Nach dem Oelgemälde des Hofmalers C. Arnold in Berlin.

[156] „Verödet!“ (Abbildung Seite 145.) Wer unsere Illustration betrachtet, dem wird das geflügelteste Wort einer großen Zeit wieder in den Ohren klingen, das Wort, das vor nur einem Lustrum so oft gesprochen wurde: „Das ist der Krieg.“ Ja, solcher Bilder hat er unzählige geschaffen; jede Truppe ließ sie noch jedem Kampf und Weitermarsch hinter sich, und tausendweise haben nach dem Friedensschluß die Heimkehrenden ihre Heimstätten so wiedergefunden. – „Das war der Krieg.“ – Wir brauchen nicht auf die Einzelheiten der der Meisterhand des königlichen Hofmalers C. Arnold in Berlin entstammten Darstellung dieser Kriegserinnerung einzugehen; das Bild spricht deutlich genug für sich, um sich Aufmerksamkeit zu erwerben.
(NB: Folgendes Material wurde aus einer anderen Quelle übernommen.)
(** * dockerd as a Windows service: cmd/dockerd/service_windows.go

    A shallow embedding of the service glue of the Docker daemon on
    Windows and the properties of it that its specification states:
    - the event-log hook ([etwHook.Fire]) that turns log records into
      host event records,
    - the panic file ([initPanicFile], [removePanicFile]) that captures
      the runtime's fault output,
    - the entry point [initService] and the handshake between the daemon
      and the service control handler ([started], [stopped], [Execute])
      over the two channels of [handler]. *)

From Stdlib Require Import ZArith String Ascii List Lia Bool.
From stdpp Require Import base option list gmap strings.

Local Open Scope Z_scope.

(** Go's [error] interface: [None] is [nil], [Some msg] an error value. *)
Definition error : Type := string.

(** Wrap-around of Go's unsigned integer types. *)
Definition wrap16 (z : Z) : Z := z mod 2 ^ 16.
Definition wrap32 (z : Z) : Z := z mod 2 ^ 32.

(** ** Strings *)

Definition newline : string := String (ascii_of_nat 10) EmptyString.

(** [s[:len(s)-1]] where [s] is not empty. *)
Definition dropLastByte (s : string) : string :=
  substring 0 (String.length s - 1) s.

(** * The event-log hook *)

Module EventLog.

(** logrus levels: [type Level uint8] with [PanicLevel = iota]. *)
Definition Level : Type := N.
Definition PanicLevel : Level := 0%N.
Definition FatalLevel : Level := 1%N.
Definition ErrorLevel : Level := 2%N.
Definition WarnLevel : Level := 3%N.
Definition InfoLevel : Level := 4%N.
Definition DebugLevel : Level := 5%N.

(** Event types of golang.org/x/sys/windows. *)
Definition EVENTLOG_ERROR_TYPE : Z := 1.
Definition EVENTLOG_WARNING_TYPE : Z := 2.
Definition EVENTLOG_INFORMATION_TYPE : Z := 4.

(** The constants of service_windows.go, lines 35-45. *)
Definition eventInfo : Z := 1.
Definition eventWarn : Z := 1.
Definition eventError : Z := 1.
Definition eventDebug : Z := 2.
Definition eventPanic : Z := 3.
Definition eventFatal : Z := 4.
Definition eventExtraOffset : Z := 10.

Definition EINVAL : error := "invalid argument".

(** [syscall.UTF16PtrFromString]: fails with EINVAL when the string has
    a NUL byte; the pointer to the encoded string is kept as the string. *)
Definition hasNul (s : string) : bool :=
  existsb (fun c => Ascii.eqb c Ascii.zero) (list_ascii_of_string s).

Definition UTF16PtrFromString (s : string) : string + error :=
  if hasNul s then inr EINVAL else inl s.

(** What [Fire] does to the outside: a line on [os.Stderr], or a call of
    [windows.ReportEvent] with the arguments in the order of the call. *)
Record EventRecord := {
  evHandle : Z;
  evType : Z;
  evCategory : Z;
  evID : Z;
  evUserSid : Z;
  evNumStrings : Z;
  evDataSize : Z;
  evStrings : list (option string)   (* ss [2]*uint16, nil as None *)
}.

Inductive effect :=
| WriteStderr (line : string)
| ReportEvent (r : EventRecord).

Section Hook.

(** The values of [logrus.Fields] and [fmt.Fprint] on them. *)
Context {Value : Type} (Sprint : Value -> string).
(** What the host answers to [windows.ReportEvent]. *)
Context (hostReportEvent : EventRecord -> option error).

(** [e.Data] is a Go map: [Data] lists its entries in the order in which
    [range] visits them. *)
Record Entry := {
  EntryLevel : Level;
  Message : string;
  Data : list (string * Value)
}.

(** [etwHook]: [log] is nil in an interactive session. *)
Record etwHook := { log : option Z }.

Definition Levels : list Level :=
  [PanicLevel; FatalLevel; ErrorLevel; WarnLevel; InfoLevel; DebugLevel].

(** The [switch e.Level] of lines 73-94: [(etype, eid)], or [None] at
    [default]. *)
Definition levelEvent (l : Level) : option (Z * Z) :=
  if (l =? PanicLevel)%N then Some (EVENTLOG_ERROR_TYPE, eventPanic)
  else if (l =? FatalLevel)%N then Some (EVENTLOG_ERROR_TYPE, eventFatal)
  else if (l =? ErrorLevel)%N then Some (EVENTLOG_ERROR_TYPE, eventError)
  else if (l =? WarnLevel)%N then Some (EVENTLOG_WARNING_TYPE, eventWarn)
  else if (l =? InfoLevel)%N then Some (EVENTLOG_INFORMATION_TYPE, eventInfo)
  else if (l =? DebugLevel)%N then Some (EVENTLOG_INFORMATION_TYPE, eventDebug)
  else None.

(** One turn of the loop of lines 100-105 on the buffer [fs]. *)
Definition writeField (fs : string) (kv : string * Value) : string :=
  ((fs +:+ kv.1) +:+ "=") +:+ Sprint kv.2 +:+ " ".

Definition writeFields (data : list (string * Value)) : string :=
  fold_left writeField data "".

(** Lines 97-109: the second string and the identifier. *)
Definition extend (data : list (string * Value)) (eid : Z) : string * Z :=
  if (0 <? length data)%nat
  then (dropLastByte (writeFields data), wrap32 (eid + eventExtraOffset))
  else ("", eid).

Definition Fire (h : etwHook) (e : Entry) : option error * list effect :=
  match levelEvent (EntryLevel e) with
  | None => (Some "unknown level", [])
  | Some (etype, eid) =>
    let '(exts, eid) := extend (Data e) eid in
    match log h with
    | None =>
      (None, [WriteStderr (Message e +:+ " [" +:+ exts +:+ "]" +:+ newline)])
    | Some handle =>
      match UTF16PtrFromString (Message e) with
      | inr err => (Some err, [])
      | inl s0 =>
        let count := 1 in
        if String.eqb exts "" then
          let r := {| evHandle := handle; evType := etype; evCategory := 0;
                      evID := eid; evUserSid := 0; evNumStrings := count;
                      evDataSize := 0; evStrings := [Some s0; None] |} in
          (hostReportEvent r, [ReportEvent r])
        else
          match UTF16PtrFromString exts with
          | inr err => (Some err, [])
          | inl s1 =>
            let count := wrap16 (count + 1) in
            let r := {| evHandle := handle; evType := etype; evCategory := 0;
                        evID := eid; evUserSid := 0; evNumStrings := count;
                        evDataSize := 0; evStrings := [Some s0; Some s1] |} in
            (hostReportEvent r, [ReportEvent r])
          end
      end
    end
  end.

(** The strings that a record submits: the first [evNumStrings] of
    [evStrings]. *)
Definition submitted (r : EventRecord) : list (option string) :=
  take (Z.to_nat (evNumStrings r)) (evStrings r).

(** [key=value] of one field, and the fields joined by single spaces. *)
Definition showField (kv : string * Value) : string :=
  (kv.1 +:+ "=") +:+ Sprint kv.2.

Definition joinFields (data : list (string * Value)) : string :=
  String.concat " " (map showField data).

(** The second string, the identifier and the strings of the record
    that an entry of a known level with the fields [data] leads to. *)
Definition extension (data : list (string * Value)) : string :=
  match data with [] => "" | _ => joinFields data end.
Definition identifier (data : list (string * Value)) (eid : Z) : Z :=
  match data with [] => eid | _ => eid + eventExtraOffset end.
Definition strings (msg : string) (data : list (string * Value))
  : list (option string) :=
  match data with
  | [] => [Some msg]
  | _ => [Some msg; Some (joinFields data)]
  end.

End Hook.

(** The identifier alone of a level. *)
Definition levelID (l : Level) : option Z := snd <$> levelEvent l.

(** An entry with one field, its values being strings. *)
Definition entry_a1 : @Entry string :=
  {| EntryLevel := InfoLevel; Message := "m"; Data := [("a", "1")] |}.

End EventLog.

(** * The host: files, handles and package variables *)

Module OS.

(** [os.File]: the handle and the name the file was opened with. *)
Record File := { Fd : Z; Name : string }.

(** Flags of package syscall on Windows. *)
Definition O_WRONLY : Z := 0x1.
Definition O_RDWR : Z := 0x2.
Definition O_CREATE : Z := 0x40.
Definition O_TRUNC : Z := 0x200.
Definition O_APPEND : Z := 0x400.
Definition STD_ERROR_HANDLE : Z := -12.
Definition InvalidHandle : Z := 2 ^ 64 - 1.

Definition ErrInvalid : error := "invalid argument".
Definition ErrNotExist : error := "file does not exist".
Definition ErrClosed : error := "file already closed".
Definition errSuccess : error := "The operation completed successfully.".

(** The calls that leave the process. *)
Inductive call :=
| COpenFile (path : string) (flag perm : Z)
| CStat (fd : Z)
| CClose (fd : Z)
| CRename (oldpath newpath : string)
| CRemove (path : string)
| CGetStdHandle (sh : Z)
| CSetStdHandle (sh handle : Z)
| CLookPath (file : string)
| CAbs (path : string)
| CMgrConnect
| CMgrDisconnect (m : Z)
| CCreateService (m : Z) (name exepath : string) (args : list string)
| COpenService (m : Z) (name : string)
| CServiceClose (s : Z)
| CServiceDelete (s : Z)
| CEventlogInstall (src msgFile : string) (useExpandKey : bool) (eventsSupported : Z)
| CEventlogRemove (src : string).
Das Original, ein sehr werthvolles Oelgemälde, hat bereits seinen Käufer gefunden und geht der Oeffentlichkeit für immer verloren; um so mehr erfreut es uns, daß der Künstler selbst für die „Gartenlaube“ eine Copie zeichnete, welche dem beigehenden Holzschnitt als Grundlage diente.